— Приятно видеть столь остроумное снисхождение к маленьким мужским слабостям, — улыбнулся Гурский. — Какой же вы счастливец, дорогой Денис Васильевич, какой же вы счастливец...
Вечером того же дня они сидели в старомодной, но по-английски очень уютной гостиной профессора Ферингтона перед жарко пылавшим камином, держа в руках сигары и бокалы со старым шотландским виски.
Профессор Ферингтон принял их очень радушно, с ходу назвал «моими русскими друзьями» и на протяжении всего вечера продолжал называть именно так. В его доме — классическом жилище настоящего английского джентльмена — царил настолько образцовый порядок, что можно было побиться об заклад: хозяин абсолютно точно знает, где лежит та или иная вещь. За ужином, во время которого им прислуживала чопорная английская горничная средних лет, разговор шёл о самых общих вещах — вроде балканских войн, которые южнославянские и православные страны сначала вели с ослабевшей Оттоманской империей, а потом между собой, деля захваченное территориальное наследство. Самые важные и интересные темы приберегались напоследок — для неспешной беседы у камина.

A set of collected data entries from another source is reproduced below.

(* ===== verification/Host.v ===== *)
(** * A host, for the witnesses

    The tree of CopyTree.v below "s", a file "f", every file of 10000 bytes and served
    by the disk of Demo.v, and the system of SimOs.v, which makes a ring of 8 entries.
    The whole program runs on it. *)

From stdpp Require Import gmap strings.
From S2P Require Import Prelude Abi Prep RingBuf Ring Kernel Queue Os SimOs Util Heap CopyState Runner RunnerData RunnerLive RunnerSpec CopyQueue CopyJob SubmitLoop Shape Accounts System Demo SystemSpec Lifecycle FileTree TraverseSpec TreeWorld CopyTree Main.

Record host_world : Type := mk_hw { hw_tree : tree_world; hw_disk : disk; hw_sim : sim }.

Definition hw_set_tree (t : tree_world) (w : host_world) : host_world := mk_hw t (hw_disk w) (hw_sim w).
Definition hw_set_disk (d : disk) (w : host_world) : host_world := mk_hw (hw_tree w) d (hw_sim w).
Definition hw_set_sim (s : sim) (w : host_world) : host_world := mk_hw (hw_tree w) (hw_disk w) s.

Definition on_tree {B} (f : tree_world -> tree_world * B * Z * Z) (w : host_world) : host_world * B * Z * Z :=
  let '(t, b, v, e) := f (hw_tree w) in (hw_set_tree t w, b, v, e).
Definition on_tree0 (f : tree_world -> tree_world * Z * Z) (w : host_world) : host_world * Z * Z :=
  let '(t, v, e) := f (hw_tree w) in (hw_set_tree t w, v, e).
Definition on_sim (f : sim -> sim * Z * Z) (w : host_world) : host_world * Z * Z :=
  let '(s, v, e) := f (hw_sim w) in (hw_set_sim s w, v, e).

(** What the process owns changes. *)
Definition on_owned (f : owned -> owned) (w : host_world) : host_world :=
  let s := hw_sim w in
  hw_set_sim (mk_sim (f (sim_owned s)) (sim_nofork s) (sim_word s) (sim_params s) (sim_plan s)) w.

(** Directories are those of the tree, every other path can be opened; the number is one
    that is not in use. *)
Definition HostFiles : Files host_world := {|
  f_open w p oflag mode :=
    let fd := above (elements (ow_fds (sim_owned (hw_sim w)))) in
    let t := hw_tree w in
    if negb (flag_set oflag O_DIRECTORY) then (on_owned (add_fd fd) w, fd, 0)
    else if is_directory demo_tree p
    then (on_owned (add_fd fd) (hw_set_tree (tw_set_open (<[fd := (p, O)]> (tw_open t)) t) w), fd, 0)
    else (w, -1, ENOENT);
  f_close w fd :=
    let t := hw_tree w in
    if fd <? 0 then (w, -1, EBADF)
    else (on_owned (del_fd fd) (hw_set_tree (tw_set_open (delete fd (tw_open t)) t) w), 0, 0);
|}.

Definition dir_stat : statx := mk_statx 4096 4096 (16384 + 493).

Definition HostTree : Tree host_world := {|
  t_files := HostFiles;
  t_mkdir w p mode := on_tree0 (fun t => t_mkdir (Tree := demo_calls) t p mode) w;
  t_stat w p := on_tree (fun t => t_stat (Tree := demo_calls) t p) w;
  t_statx w p :=
    if bool_decide (p = "s"%string) then (w, dir_stat, 0, 0)
    else if bool_decide (p = "f"%string) then (w, mk_statx 10000 4096 (32768 + 420), 0, 0)
    else on_tree (fun t => t_statx (Tree := demo_calls) t p) w;
  t_getdents w fd k := on_tree (fun t => t_getdents (Tree := demo_calls) t fd k) w;
  t_readlink w p k := on_tree (fun t => t_readlink (Tree := demo_calls) t p k) w;
  t_symlink w a b := on_tree0 (fun t => t_symlink (Tree := demo_calls) t a b) w;
|}.

Definition HostOs : Os host_world := {|
  os_setup w k p := let '(s, p, v, e) := os_setup (Os := SimOs) (hw_sim w) k p in (hw_set_sim s w, p, v, e);
  os_mmap w a l p f fd off := on_sim (fun s => os_mmap (Os := SimOs) s a l p f fd off) w;
  os_munmap w a l := on_sim (fun s => os_munmap (Os := SimOs) s a l) w;
  os_madvise w a l v := on_sim (fun s => os_madvise (Os := SimOs) s a l v) w;
  os_close w fd := on_sim (fun s => os_close (Os := SimOs) s fd) w;
  os_register w fd op a k := on_sim (fun s => os_register (Os := SimOs) s fd op a k) w;
  os_malloc w k := let '(s, a) := os_malloc (Os := SimOs) (hw_sim w) k in (hw_set_sim s w, a);
  os_free w a := hw_set_sim (os_free (Os := SimOs) (hw_sim w) a) w;
  os_read32 w a := os_read32 (Os := SimOs) (hw_sim w) a;
  os_maps w := os_maps (Os := SimOs) (hw_sim w);
  os_fds w := os_fds (Os := SimOs) (hw_sim w);
  os_heap w := os_heap (Os := SimOs) (hw_sim w);
  os_nofork w := os_nofork (Os := SimOs) (hw_sim w);
|}.

Definition HostKernel : Kernel host_world := {|
  sys_enter w r fd sub mn fl a sz :=
    let '(d, r, v, e) := disk_enter (hw_disk w) r fd sub mn fl a sz in (hw_set_disk d w, r, v, e);
|}.

Definition demo_host : Host host_world := {|
  h_tree := HostTree; h_os := HostOs; h_kernel := HostKernel;
  h_sysname := "Linux"; h_release := "6.1.0-13-amd64";
  h_phys_pages := 2 ^ 20; h_page_size := 4096; h_cwd := "/home"; h_tty := false;
  h_aligned_alloc w align len :=
    if bool_decide (2 ^ 30 ∈ ow_heap (sim_owned (hw_sim w))) || negb (2 ^ 30 mod align =? 0) then (w, 0)
    else (on_owned (add_block (2 ^ 30)) w, 2 ^ 30);
  h_access w p := (w, if bool_decide (p = "/home"%string) then 0 else -1, ENOENT);
|}.

(** The standard descriptors are open. *)
Definition standard : owned := mk_owned ∅ {[0; 1; 2]} ∅.

Definition demo_world : ost host_world :=
  mk_ost (on_owned (fun _ => standard) (mk_hw (mk_tw ∅ ∅ []) (mk_disk 10000 3 0) ring8)) 0.

Definition demo_run (src dest : string) : res (ending * ost host_world) :=
  wcpMain (H := demo_host) plain (fun _ => 0) 20 20 20 2 false false false ["wcp"%string; src; dest] demo_world.

(** ** The laws *)

Lemma host_owns (w : host_world) : owns (O := HostOs) w = owns (O := SimOs) (hw_sim w).
Proof. done. Qed.

#[export] Instance host_os_laws : OsLaws (O := HostOs) host_world.
Proof.
  destruct SimOs_laws as [L1 L2 L3 L4 L5 L6 L7 L8].
  split; intros w; cbn [os_setup os_mmap os_munmap os_madvise os_close os_register os_malloc os_free HostOs];
    unfold on_sim; rewrite ?host_owns.
  - intros n p w' p' v e. destruct (os_setup _ _ _) as [[[s p1] v1] e1] eqn:E. intros [= <- <- <- <-].
    exact (L1 _ _ _ _ _ _ _ E).
  - intros a len pr fl fd off w' v e. destruct (os_mmap _ _ _ _ _ _ _) as [[s v1] e1] eqn:E.
    intros [= <- <- <-]. exact (L2 _ _ _ _ _ _ _ _ _ _ E).
  - intros a len w' v e. destruct (os_munmap _ _ _) as [[s v1] e1] eqn:E. intros [= <- <- <-].
    exact (L3 _ _ _ _ _ _ E).
  - intros a len adv w' v e. destruct (os_madvise _ _ _ _) as [[s v1] e1] eqn:E. intros [= <- <- <-].
    exact (L4 _ _ _ _ _ _ _ E).
  - intros fd w' v e. destruct (os_close _ _) as [[s v1] e1] eqn:E. intros [= <- <- <-].
    exact (L5 _ _ _ _ _ E).
  - intros fd op a nr w' v e. destruct (os_register _ _ _ _ _) as [[s v1] e1] eqn:E. intros [= <- <- <-].
    exact (L6 _ _ _ _ _ _ _ _ E).
  - intros len w' a. destruct (os_malloc _ _) as [s a1] eqn:E. intros [= <- <-]. exact (L7 _ _ _ _ E).
  - intros a Ha. exact (L8 _ _ Ha).
Qed.

Lemma host_on_owned f (w : host_world) : owns (O := HostOs) (on_owned f w) = f (owns (O := HostOs) w).
Proof. rewrite !host_owns, !sim_owns. done. Qed.

Lemma host_tree_calls : TreeContents (T := HostTree) host_world (owns (O := HostOs)).
Proof.
  assert (forall B f w w' (b : B) v e, on_tree f w = (w', b, v, e) -> owns (O := HostOs) w' = owns (O := HostOs) w) as H1.
  { intros B f w w' b v e. unfold on_tree. destruct (f _) as [[[t b1] v1] e1]. by intros [= <- _ _ _]. }
  assert (forall f w w' v e, on_tree0 f w = (w', v, e) -> owns (O := HostOs) w' = owns (O := HostOs) w) as H0.
  { intros f w w' v e. unfold on_tree0. destruct (f _) as [[t v1] e1]. by intros [= <- _ _]. }
  split; intros w; cbn [t_mkdir t_stat t_statx t_getdents t_readlink t_symlink HostTree].
  - intros p m w' v e. apply H0.
  - intros p w' b v e. apply H1.
  - intros p w' b v e. destruct (bool_decide _); [by intros [= <- _ _ _]|].
    destruct (bool_decide _); [by intros [= <- _ _ _]|]. apply H1.
  - intros fd n w' b v e. apply H1.
  - intros p n w' b v e. apply H1.
  - intros t p w' v e. apply H0.
Qed.

#[export] Instance demo_host_laws : HostLaws (H := demo_host) host_world.
Proof.
  split; [exact host_os_laws|..|exact host_tree_calls]; intros w.
  - intros align len w' p. cbn [h_aligned_alloc demo_host].
    destruct (bool_decide _ || _) eqn:E; intros [= <- <-]; [by left|right].
    apply orb_false_iff in E as [E1%bool_decide_eq_false E2%negb_false_iff%Z.eqb_eq].
    split_and!; done.
  - intros p oflag mode w' v e. cbn [f_open t_files h_tree demo_host HostTree HostFiles].
    set (fds := ow_fds _). pose proof (above_fresh fds) as Hf. pose proof (above_nonneg (elements fds)).
    destruct (negb _); [intros [= <- <- _]; right; rewrite host_on_owned; by split_and!|].
    destruct (is_directory _ _); intros [= <- <- _]; [right|by left].
    rewrite host_on_owned. by split_and!.
  - intros fd w' v e. cbn [f_close t_files h_tree demo_host HostTree HostFiles].
    destruct (Z.ltb_spec fd 0), (Z.leb_spec 0 fd); try lia; intros [= <- _ _]; [done|].
    by rewrite host_on_owned.
  - intros r fd sub mn fl a sz w' r' v e. cbn [sys_enter h_kernel demo_host HostKernel].
    destruct (disk_enter _ _ _ _ _ _ _ _) as [[[d r1] v1] e1]. by intros [= <- _ _ _].
  - intros p w' v e [= <- _ _]. done.
Qed.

— Позвольте выразить своё удивление, — первым заговорил Денис Васильевич, когда сигары были раскурены и в гостиной повис ароматно сизый дымок. — Почему такой выдающийся учёный, как вы, доктор Чарлз, прославившийся изучением физиологии мозга и открытием синапсов, вдруг не только сам отказывается от дальнейших исследований, но и начинает отговаривать других, уверяя, что душа бестелесна и не имеет никакого отношения к мозгу?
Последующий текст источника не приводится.